State Key Laboratory of Frigid Zone Cardiovascular Diseases, Cardiovascular Research Institute and Department of Cardiology, General Hospital of Northern Theater Command, Shenyang, 110016, People's Republic of China.
J Inflamm Res. 2025 Jan 28;18:1303-1316. doi: 10.2147/JIR.S496007. eCollection 2025.
This study aims to develop and validate a nomogram based on the Systemic Inflammatory Response Index (SIRI) to predict short-term aortic-related adverse events (ARAEs) in patients with acute uncomplicated Type B intramural hematoma (IMH).
We retrospectively analyzed 332 patients diagnosed with acute uncomplicated Type B IMH between April 2018 and April 2024. Patients were categorized into the stable group (N=225) and the exacerbation group (N=107) based on the occurrence of ARAEs within 30-day observation period. SIRI was calculated using neutrophil, monocyte, and lymphocyte counts. ARAEs were defined as death related to aortic disease, and the progression of IMH to aortic dissection or penetrating aortic ulcer. The nomogram was developed incorporating SIRI and other significant clinical variables. The model's performance was evaluated using the area under the curve (AUC), calibration curves, decision curve analysis (DCA), and net reclassification index (NRI).

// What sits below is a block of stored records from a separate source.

(* ===== verification/Calendar.v ===== *)
(** * The calendar (bacnet-types calendar.rs, bacnet-device-core clock/synced.rs, bacnet-objects notification_class/window.rs)

    Day numbers of the Gregorian calendar and their inverse, date patterns, date ranges and week-n-day entries, and the time window of a
    notification's destination. The theorems: the two conversions are inverse, keep the order of days and
    overflow nowhere in the years they are made for; calendar entries match the days
    their definitions name; a destination judged open without a clock is open at every time. *)

From Stdlib Require Import String.
From S2P Require Import Prelude WireError Values.
Open Scope Z_scope.

(** [i32::from(b)], [i64::from(b)] *)
Definition from_bool (b : bool) : Z := if b then 1 else 0.
(** [u8::is_multiple_of] of a nonzero divisor *)
Definition is_multiple_of (n k : Z) : bool := n mod k =? 0.
(* ===== verification/Address.v ===== *)
(** * Addresses on a network (bacnet-encoding npdu.rs)

    A network number and a MAC on that network, as a routed message names its source or its destination. *)

From S2P Require Import Prelude.

(** [NpduAddress] (bacnet-encoding/src/npdu.rs) *)
Record NpduAddress := { na_network : Z; na_mac : bytes }.
#[export] Instance NpduAddress_eq : EqDecision NpduAddress.
Proof. solve_decision. Defined.
(** [FlightTiming] (bacnet-device-core/src/cov/flight.rs) *)
Record FlightTiming := { ft_timeout : Duration; ft_retries : Z }.
(** [FlightTiming::hold_off] (bacnet-device-core/src/cov/flight.rs) *)
Definition hold_off (t : FlightTiming) : Duration := duration_saturating_mul (ft_timeout t) (ft_retries t + 1).
(** [FlightTiming::deadline] (bacnet-device-core/src/cov/flight.rs) *)
Definition deadline (t : FlightTiming) : Duration := duration_saturating_mul (ft_timeout t) (ft_retries t + 2).
(** [FlightTiming::cutoff] (bacnet-device-core/src/cov/flight.rs) *)
Definition cutoff (t : FlightTiming) : Duration := duration_saturating_add (hold_off t) (Z.shiftr (ft_timeout t) 1).
(** [Token] (bacnet-device-core/src/cov/flight.rs) *)
Record Token := { tk_flight : Z; tk_ticket : Z }.
#[export] Instance Token_eq : EqDecision Token.
Proof. solve_decision. Defined.
(** [Delivery] (bacnet-device-core/src/cov/flight.rs) *)
Inductive Delivery := Sent | Acknowledged | Failed | NotSent.
(** [BeginRefusal] (bacnet-device-core/src/cov/flight.rs) *)
Inductive BeginRefusal := NotCurrent | Busy.
(** [CovNotificationKind] (bacnet-device-core/src/cov/identity.rs) *)
Inductive CovNotificationKind := Single | Multiple.
(** [CovTimeRemaining] (bacnet-device-core/src/cov/lifetime.rs) *)
Inductive CovTimeRemaining := Indefinite | Finite (seconds : Z) | Expired.
(** [CovTimeRemaining::at] (bacnet-device-core/src/cov/lifetime.rs) *)
Definition time_remaining (expires_at : option Instant) (now : Instant) : CovTimeRemaining :=
  match expires_at with
  | None => Indefinite
  | Some expires_at =>
      match instant_checked_duration_since expires_at now with
      | None => Expired
      | Some remaining =>
          if remaining =? 0 then Expired else
          let seconds := duration_as_secs (duration_saturating_add remaining (duration_from_nanos 999999999)) in
          Finite (if seconds <=? U32_MAX then seconds else U32_MAX)
      end
  end.
(** [CovTimeRemaining::wire_seconds] (bacnet-device-core/src/cov/lifetime.rs) *)
Definition wire_seconds (r : CovTimeRemaining) : option Z := match r with Indefinite => Some 0 | Finite seconds => Some seconds | Expired => None end.
(** [PreparedCovCompletion] (bacnet-device-core/src/cov/observation_order.rs) *)
Inductive PreparedCovCompletion := PreparedConfirmed (ticket : Z) | PreparedUnconfirmed (ticket : Z).

Section Table.
Context {Obs : Type}.
(** Room for one entry: a new key within the peer's and the table's caps, a new endless entry within its own. *)
Definition room_for t (key : CovSubscriptionKey) (sub : CovSubscription (Obs := Obs)) : Prop :=
  (subs_get t key = None -> (length (ct_subs t) < max_subscriptions_global (ct_policy t))%nat /\ (peer_entries (ct_subs t) (recipient sub) < max_subscriptions_per_peer (ct_policy t))%nat) /\
  (expires_at sub = None -> match subs_get t key with Some old => expires old <> None | None => True end ->
    (endless_entries (ct_subs t) (recipient sub) < max_indefinite_per_peer (ct_policy t))%nat).
Lemma entry_key t key s : table_inv t -> subs_get t key = Some s -> s ∈ ct_subs t /\ sn_key s = key /\ sub_key (sn_subscription s) = Ok key.
Proof. intros Hinv Hg. unfold subs_get in Hg. apply vec_get_iff in Hg as [Hin Hk]; [|apply Hinv]. split_and!; [done|done|]. rewrite <-Hk. by apply Hinv. Qed.
Lemma inv_added t t' s : table_inv t -> ct_subs t' ≡ₚ s :: ct_subs t -> vec_sorted sn_key (ct_subs t') -> sub_key (sn_subscription s) = Ok (sn_key s) ->
  vec_sorted fst (ct_flights t') -> (forall e, e ∈ ct_flights t' -> e ∈ ct_flights t) -> ct_peer_counts t' = count_up (ct_peer_counts t) (recipient (sn_subscription s)) ->
  ct_peer_indefinite_counts t' = (if negb (is_some (expires s)) then count_up (ct_peer_indefinite_counts t) (recipient (sn_subscription s)) else ct_peer_indefinite_counts t) ->
  ct_policy t' = ct_policy t -> ct_next_due t' = earliest [ct_next_due t; expires s] -> subs_get t (sn_key s) = None -> room_for t (sn_key s) (sn_subscription s) -> table_inv t'.
Proof.
  intros [H1 H2 H3 H4 H5 H6 H7 H8 H9 H10] Hp Hs Hk Hfs Hf Hc Hi Hpol Hdue Hnew [[R1 R2] R3]; [done|]. rewrite Hnew in R3. rewrite earliest_two in Hdue.
  pose proof (fun p => peer_entries_perm _ _ p Hp) as P1. pose proof (fun p => endless_entries_perm _ _ p Hp) as P2. setoid_rewrite peer_entries_cons in P1. setoid_rewrite endless_entries_cons in P2.
  constructor; rewrite ?Hpol, ?Hdue; try done.
  - intros x. rewrite Hp. intros [->|Hx]%elem_of_cons; [done|by apply H2].
  - rewrite Hc. eapply counts_ext; [|apply count_up_ok; exact H4]. intros p. cbn beta. by rewrite P1.
  - rewrite Hi. destruct (expires s) as [e|] eqn:Ee; cbn [is_some negb].
    + eapply counts_ext; [|exact H5]. intros p. rewrite P2. by rewrite decide_False by naive_solver.
    + eapply counts_ext; [|apply count_up_ok; exact H5]. intros p. cbn beta. rewrite P2. destruct (decide (p = _)) as [->|Hne]; [by rewrite decide_True by done|]. by rewrite decide_False by naive_solver.
  - intros x. rewrite Hp. intros [->|Hx]%elem_of_cons; [apply due_merge_r, due_self|by apply due_merge_l, H6].
  - intros e He. by apply due_merge_l, H7, Hf.
  - apply Permutation_length in Hp. cbn in Hp. lia.
  - intros p. rewrite P1. specialize (H9 p). case_decide as E; [rewrite E in *; lia|done].
  - intros p. rewrite P2. specialize (H10 p). case_decide as E; [|done]. destruct E as [-> E]. specialize (R3 E I). lia.
Qed.
Lemma inv_replaced t t' old s r : table_inv t -> ct_subs t ≡ₚ old :: r -> ct_subs t' ≡ₚ s :: r -> vec_sorted sn_key (ct_subs t') -> sub_key (sn_subscription s) = Ok (sn_key s) ->
  recipient (sn_subscription old) = recipient (sn_subscription s) -> vec_sorted fst (ct_flights t') -> (forall e, e ∈ ct_flights t' -> e ∈ ct_flights t) -> ct_peer_counts t' = ct_peer_counts t ->
  ct_peer_indefinite_counts t' = (if Bool.eqb (negb (is_some (expires old))) (negb (is_some (expires s))) then ct_peer_indefinite_counts t
    else if negb (is_some (expires s)) then count_up (ct_peer_indefinite_counts t) (recipient (sn_subscription s)) else count_down (ct_peer_indefinite_counts t) (recipient (sn_subscription s)) 1) ->
  ct_policy t' = ct_policy t -> ct_next_due t' = earliest [ct_next_due t; expires s] -> subs_get t (sn_key s) = Some old -> room_for t (sn_key s) (sn_subscription s) -> table_inv t'.
Proof.
  intros [H1 H2 H3 H4 H5 H6 H7 H8 H9 H10] Hp Hp' Hs Hk Hrec Hfs Hf Hc Hi Hpol Hdue Hold [_ R3]. rewrite Hold in R3. rewrite earliest_two in Hdue.
  pose proof (fun p => peer_entries_perm _ _ p Hp) as P1. pose proof (fun p => endless_entries_perm _ _ p Hp) as P2. setoid_rewrite peer_entries_cons in P1. setoid_rewrite endless_entries_cons in P2.
  pose proof (fun p => peer_entries_perm _ _ p Hp') as Q1. pose proof (fun p => endless_entries_perm _ _ p Hp') as Q2. setoid_rewrite peer_entries_cons in Q1. setoid_rewrite endless_entries_cons in Q2.
  rewrite Hrec in *. assert (Hsub : forall x, x ∈ r -> x ∈ ct_subs t) by (intros x Hx; rewrite Hp; apply elem_of_cons; by right).
  constructor; rewrite ?Hpol, ?Hdue; try done.
  - intros x. rewrite Hp'. intros [->|Hx]%elem_of_cons; [done|by apply H2, Hsub].
  - rewrite Hc. eapply counts_ext; [|exact H4]. intros p. by rewrite P1, Q1.
  - rewrite Hi. destruct (expires old) as [eo|] eqn:Eo, (expires s) as [e|] eqn:Ee; cbn [is_some negb Bool.eqb].
    + eapply counts_ext; [|exact H5]. intros p. rewrite P2, Q2. by rewrite !decide_False by naive_solver.
    + eapply counts_ext; [|apply count_up_ok; exact H5]. intros p. cbn beta. rewrite P2, Q2. rewrite (decide_False (P := _ /\ Some _ = None)) by naive_solver. destruct (decide (p = _)) as [->|Hne]; [by rewrite decide_True by done|by rewrite decide_False by naive_solver].
    + eapply counts_ext; [|apply count_down_ok; [exact H5|]]; [|rewrite P2, decide_True by done; lia]. intros p. cbn beta. rewrite P2, Q2. rewrite (decide_False (P := _ /\ Some _ = None)) by naive_solver. destruct (decide (p = _)) as [->|Hne]; [rewrite decide_True by done; lia|by rewrite decide_False by naive_solver].
    + eapply counts_ext; [|exact H5]. intros p. by rewrite P2, Q2.
  - intros x. rewrite Hp'. intros [->|Hx]%elem_of_cons; [apply due_merge_r, due_self|by apply due_merge_l, H6, Hsub].
  - intros e He. by apply due_merge_l, H7, Hf.
  - apply Permutation_length in Hp, Hp'. cbn in *. lia.
  - intros p. rewrite Q1, <-P1. apply H9.
  - intros p. rewrite Q2. specialize (H10 p). rewrite P2 in H10. destruct (decide (p = _ /\ expires s = None)) as [E|_]; [|destruct (decide _) in H10; lia]. destruct E as [-> E]. destruct (expires old) as [eo|] eqn:Eo.
    + specialize (R3 E ltac:(done)). rewrite P2 in R3. rewrite (decide_False (P := _ /\ Some _ = None)) in R3 by naive_solver. lia.
    + by rewrite decide_True in H10.
Qed.
Lemma fence_kept t flight : vec_sorted fst (ct_flights t) ->
  rest_of (fence_flight t flight) = rest_of t /\ vec_sorted fst (ct_flights (fence_flight t flight)) /\ (forall e, e ∈ ct_flights (fence_flight t flight) -> e ∈ ct_flights t).
Proof.
  intros Hs. unfold fence_flight. destruct (remove_flight_shrunk t flight Hs) as [Hs' Hi]. destruct (vec_remove fst (ct_flights t) flight) as [l' [[f state]|]]; [|by split_and!].
  cbn [fst] in *. destruct (fs_ticket state =? 0); by split_and!.
Qed.
Lemma publish_spec t key sub generation delay apdu cf : table_inv t -> sub_key sub = Ok key ->
  let '(t', s) := publish t key sub generation delay apdu cf in
  (sn_key s = key /\ sn_subscription s = sub /\ sn_generation s = generation /\ sn_last_successful_ticket s = 0) /\
  ct_subs t' = (vec_insert sn_key (ct_subs t) s).1 /\ ct_policy t' = ct_policy t /\ ct_next_due t' = earliest [ct_next_due t; expires_at sub] /\
  (forall e, e ∈ ct_flights t' -> e ∈ ct_flights t) /\ (room_for t key sub -> table_inv t').
Proof.
  intros Hinv Hk. unfold publish. set (fl := match cf with Some f => (t, f) | None => new_flight t end).
  assert (Hfl : core fl.1 = core t /\ ct_id fl.1 = ct_id t) by (unfold fl; by destruct cf). destruct fl as [t0 flight]. cbn [fst] in Hfl. destruct Hfl as [[= C1 C2 C3 C4 C5 C6] Hid].
  set (s := {| sn_key := key |}). set (t1 := due_by t0 (expires_at sub)).
  change (ct_subs t1) with (ct_subs t0). rewrite C1. pose proof (vec_insert_spec sn_key (ct_subs t) s (ti_sorted _ Hinv)) as Hins.
  destruct (vec_insert sn_key (ct_subs t) s) as [subs replaced] eqn:Ei. destruct Hins as (Hs & Hold & Hp). destruct replaced as [old|].
  - destruct Hp as (Hko & r & P1 & P2). symmetry in Hold. destruct (entry_key t key old Hinv Hold) as (_ & _ & Hko').
    set (t2 := over ct_subs _ t1). set (t3 := if sn_flight old =? flight then t2 else fence_flight t2 (sn_flight old)).
    assert (Hfs2 : vec_sorted fst (ct_flights t2)) by (change (ct_flights t2) with (ct_flights t0); rewrite C2; apply Hinv).
    assert (Ht3 : rest_of t3 = (subs, ct_peer_counts t, ct_peer_indefinite_counts t, ct_policy t, earliest [ct_next_due t; expires_at sub]) /\ vec_sorted fst (ct_flights t3) /\ (forall e, e ∈ ct_flights t3 -> e ∈ ct_flights t)).
    { rewrite <-C2, <-C3, <-C4, <-C5, <-C6. unfold t3. destruct (sn_flight old =? flight); [by split_and!|]. by apply (fence_kept t2). }
    clearbody t3. destruct Ht3 as ([= D1 D2 D3 D4 D5] & Hfs & Hfi). cbn [fst].
    match goal with |- _ /\ ct_subs ?x = _ /\ _ => set (t4 := x) end.
    assert (Ht4 : core t4 = (subs, ct_flights t3, ct_peer_counts t, if Bool.eqb (negb (is_some (expires old))) (negb (is_some (expires s))) then ct_peer_indefinite_counts t
      else if negb (is_some (expires s)) then count_up (ct_peer_indefinite_counts t) (recipient sub) else count_down (ct_peer_indefinite_counts t) (recipient sub) 1, ct_policy t, earliest [ct_next_due t; expires_at sub])).
    { unfold core, t4. cbn [sn_subscription s]. destruct (Bool.eqb _ _); [by rewrite D1, D2, D3, D4, D5|]. destruct (negb _); cbn; by rewrite D1, D2, D3, D4, D5. }
    clearbody t4. injection Ht4 as F1 F2 F3 F4 F5 F6. rewrite Ei. cbn [fst]. split_and!; [done..|by rewrite F2|]. intros Hroom.
    eapply (inv_replaced t t4 old s r); rewrite ?F1, ?F2; try done. rewrite (sub_key_recipient _ _ Hko'), (sub_key_recipient (sn_subscription s) key Hk). done.
  - cbn [fst]. match goal with |- _ /\ ct_subs ?x = _ /\ _ => set (t4 := x) end.
    assert (Ht4 : core t4 = (subs, ct_flights t, count_up (ct_peer_counts t) (recipient sub), if negb (is_some (expires s)) then count_up (ct_peer_indefinite_counts t) (recipient sub) else ct_peer_indefinite_counts t,
      ct_policy t, earliest [ct_next_due t; expires_at sub])).
    { rewrite <-C2, <-C3, <-C4, <-C5, <-C6. unfold core, t4. cbn [sn_subscription s]. by destruct (negb _). }
    clearbody t4. injection Ht4 as F1 F2 F3 F4 F5 F6. rewrite Ei. cbn [fst]. split_and!; [done..|by rewrite F2|]. intros Hroom.
    eapply (inv_added t t4 s); rewrite ?F1, ?F2; try done. apply Hinv.
Qed.
(* ===== verification/CoordinatorTheorems.v ===== *)
(** * What the coordinator of invoke IDs keeps true

    The history of a run is the list of what the coordinator answered, the latest first: leases given, answers admitted, leases released. Which
    events may follow a history is the abstract specification ([allowed]); the slots are a representation of the history ([represents]),
    and every call extends it lawfully. The ingress hands each received APDU to exactly one owner. *)

From S2P Require Import Prelude Sink WireError Tags Values Utf8 Primitives Tagged References Apdu Address Coordinator.
Open Scope Z_scope.

(** ** Histories *)

Inductive Event :=
| EvReserved (token : LeaseToken) (metadata : LeaseMetadata)
| EvAdmitted (token : LeaseToken) (sources : list CanonicalPeer) (apdu : Apdu) (kind : AdmissionKind)
| EvReleased (token : LeaseToken).
(** The lease an event is about. *)
Definition event_token (e : Event) : LeaseToken := match e with EvReserved token _ | EvAdmitted token _ _ _ | EvReleased token => token end.
Implicit Types (past : list Event) (token : LeaseToken).
(** A lease given and not yet released; its one terminal answer. *)
Definition live_lease past token (m : LeaseMetadata) : Prop := EvReserved token m ∈ past /\ EvReleased token ∉ past.
Definition claimed past token : Prop := exists sources apdu, EvAdmitted token sources apdu Terminal ∈ past.
Fixpoint last_release past (id : nat) : option Z :=
  match past with
  | [] => None
  | EvReleased token :: past => if decide (lt_invoke_id token = id) then Some (lt_generation token) else last_release past id
  | _ :: past => last_release past id
  end.
(** What the coordinator may answer after a history: a lease of a generation never given before, under an ID no lease holds; an answer from the
    lease's own peer that fits what it asked, a terminal one once; the release of a lease that is held. *)
Definition allowed past (e : Event) : Prop :=
  match e with
  | EvReserved token m =>
      (lt_invoke_id token < INVOKE_ID_COUNT)%nat /\ (forall token' m', EvReserved token' m' ∈ past -> lt_generation token' < lt_generation token) /\
      (forall token' m', live_lease past token' m' -> lt_invoke_id token' <> lt_invoke_id token)
  | EvAdmitted token sources apdu kind =>
      exists m, live_lease past token m /\ lm_peer m ∈ sources /\ response_invoke_id apdu = Some (Z.of_nat (lt_invoke_id token)) /\ validate_apdu m apdu = Ok kind /\
        (kind = Terminal -> ~ claimed past token)
  | EvReleased token => exists m, live_lease past token m
  end.
Fixpoint lawful past : Prop := match past with [] => True | e :: past => lawful past /\ allowed past e end.

(** ** The slots represent the history *)

Definition token_of (id : nat) (l : ActiveLease) : LeaseToken := {| lt_invoke_id := id; lt_generation := al_generation l |}.
Definition occupied (slots : list (option ActiveLease)) : nat := length (filter (fun o => is_some o = true) slots).
Record represents past (s : CoordinatorState) : Prop := {
  rp_length : length (cs_slots s) = INVOKE_ID_COUNT;
  rp_last_length : length (cs_last_released s) = INVOKE_ID_COUNT;
  rp_next : (cs_next_invoke_id s < INVOKE_ID_COUNT)%nat;
  rp_generation : 0 <= cs_last_generation s <= U64_MAX;
  rp_count : cs_active_count s = occupied (cs_slots s);
  rp_active : forall id l, cs_slots s !! id = Some (Some l) -> live_lease past (token_of id l) (al_metadata l) /\ (al_terminal_claimed l = true <-> claimed past (token_of id l));
  rp_live : forall token m, live_lease past token m -> exists l, cs_slots s !! lt_invoke_id token = Some (Some l) /\ al_generation l = lt_generation token /\ al_metadata l = m;
  rp_issued : forall e, e ∈ past -> lt_generation (event_token e) <= cs_last_generation s;
  rp_released : forall id last, cs_last_released s !! id = Some last -> last = last_release past id
}.
Lemma live_cons past token m e : live_lease (e :: past) token m <-> (e = EvReserved token m \/ EvReserved token m ∈ past) /\ e <> EvReleased token /\ EvReleased token ∉ past.
Proof. unfold live_lease. rewrite elem_of_cons, not_elem_of_cons. naive_solver. Qed.
Lemma claimed_cons past token e : claimed (e :: past) token <-> (exists sources apdu, e = EvAdmitted token sources apdu Terminal) \/ claimed past token.
Proof. unfold claimed. setoid_rewrite elem_of_cons. naive_solver. Qed.
Lemma occupied_cons o slots : occupied (o :: slots) = ((if is_some o then 1 else 0) + occupied slots)%nat.
Proof. unfold occupied. rewrite filter_cons. destruct o; [by rewrite decide_True|by rewrite decide_False]. Qed.
Lemma occupied_insert slots id old new : slots !! id = Some old -> (occupied (<[id := new]> slots) + (if is_some old then 1 else 0) = occupied slots + (if is_some new then 1 else 0))%nat.
Proof.
  revert id. induction slots as [|o slots IH]; intros [|id] H; try done.
  - injection H as ->. change (<[0%nat := new]> (old :: slots)) with (new :: slots). rewrite !occupied_cons. lia.
  - specialize (IH id H). change (<[S id := new]> (o :: slots)) with (o :: <[id := new]> slots). rewrite !occupied_cons. lia.
Qed.
Lemma occupied_some slots id (l : ActiveLease) : slots !! id = Some (Some l) -> (0 < occupied slots)%nat.
Proof. intros H. unfold occupied. assert (Hin : Some l ∈ filter (fun o : option ActiveLease => is_some o = true) slots) by (apply list_elem_of_filter; split; [done|by eapply list_elem_of_lookup_2]). destruct (filter _ slots); [by apply not_elem_of_nil in Hin|cbn; lia]. Qed.
Lemma represents_new : represents [] state_new.
Proof.
  constructor; cbn [state_new cs_slots cs_last_released cs_next_invoke_id cs_last_generation cs_active_count]; try done; try (unfold INVOKE_ID_COUNT, U64_MAX; lia).
  - intros id l H. apply list_elem_of_lookup_2, list_elem_of_In, repeat_spec in H. done.
  - intros token m [H _]. by apply not_elem_of_nil in H.
  - intros e H. by apply not_elem_of_nil in H.
  - intros id last H. by apply list_elem_of_lookup_2, list_elem_of_In, repeat_spec in H.
Qed.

Among the 332 patients, 217 were male (65.4%), with a mean age of 64.3±9.4 years. Multivariate logistic regression and LASSO regression analyses identified SIRI, anemia, diabetes, maximum diameter of aortic diameter (MDAD), and ulcer like projection (ULP) as independent predictors of ARAEs. Two nomogram models were developed: the Clinical model, including anemia, diabetes, MDAD, and ULP; and the Clinical-SIRI model, incorporating SIRI to the Clinical model. The Clinical-SIRI model demonstrated higher predictive accuracy, with an AUC of 0.788 (95% CI: 0.740-0.831), compared to the Clinical model's AUC of 0.742 (95% CI: 0.691-0.788, P = 0.012). SIRI improved predictive accuracy, as shown by a continuous NRI of 0.521 (95% CI: 0.301-0.743). Calibration curves and DCA further supported the clinical utility of the Clinical-SIRI model.
The SIRI-based nomogram is a valuable prognostic tool for predicting short-term ARAEs in patients with acute uncomplicated Type B IMH.
本研究旨在开发并验证一种基于全身炎症反应指数(SIRI)的列线图,以预测急性单纯性B型壁内血肿(IMH)患者的短期主动脉相关不良事件(ARAEs)。
我们回顾性分析了2018年4月至2024年4月期间诊断为急性单纯性B型IMH的332例患者。根据30天观察期内ARAEs的发生情况,将患者分为稳定组(N = 225)和恶化组(N = 107)。使用中性粒细胞、单核细胞和淋巴细胞计数计算SIRI。ARAEs定义为与主动脉疾病相关的死亡,以及IMH进展为主动脉夹层或穿透性主动脉溃疡。纳入SIRI和其他重要临床变量开发列线图。使用曲线下面积(AUC)、校准曲线、决策曲线分析(DCA)和净重新分类指数(NRI)评估模型的性能。
在332例患者中,217例为男性(65.4%),平均年龄为64.3±9.4岁。多因素逻辑回归和LASSO回归分析确定SIRI、贫血、糖尿病、主动脉最大直径(MDAD)和溃疡样突出(ULP)为ARAEs的独立预测因素。开发了两个列线图模型:临床模型,包括贫血、糖尿病、MDAD和ULP;以及临床 - SIRI模型,将SIRI纳入临床模型。临床 - SIRI模型显示出更高的预测准确性,AUC为0.788(95%CI:0.740 - 0.831),而临床模型的AUC为0.742(95%CI:0.691 - 0.788,P = 0.012)。如连续NRI为0.521(95%CI:0.301 - 0.743)所示,SIRI提高了预测准确性。校准曲线和DCA进一步支持了临床 - SIRI模型的临床实用性。
基于SIRI的列线图是预测急性单纯性B型IMH患者短期ARAEs的有价值的预后工具。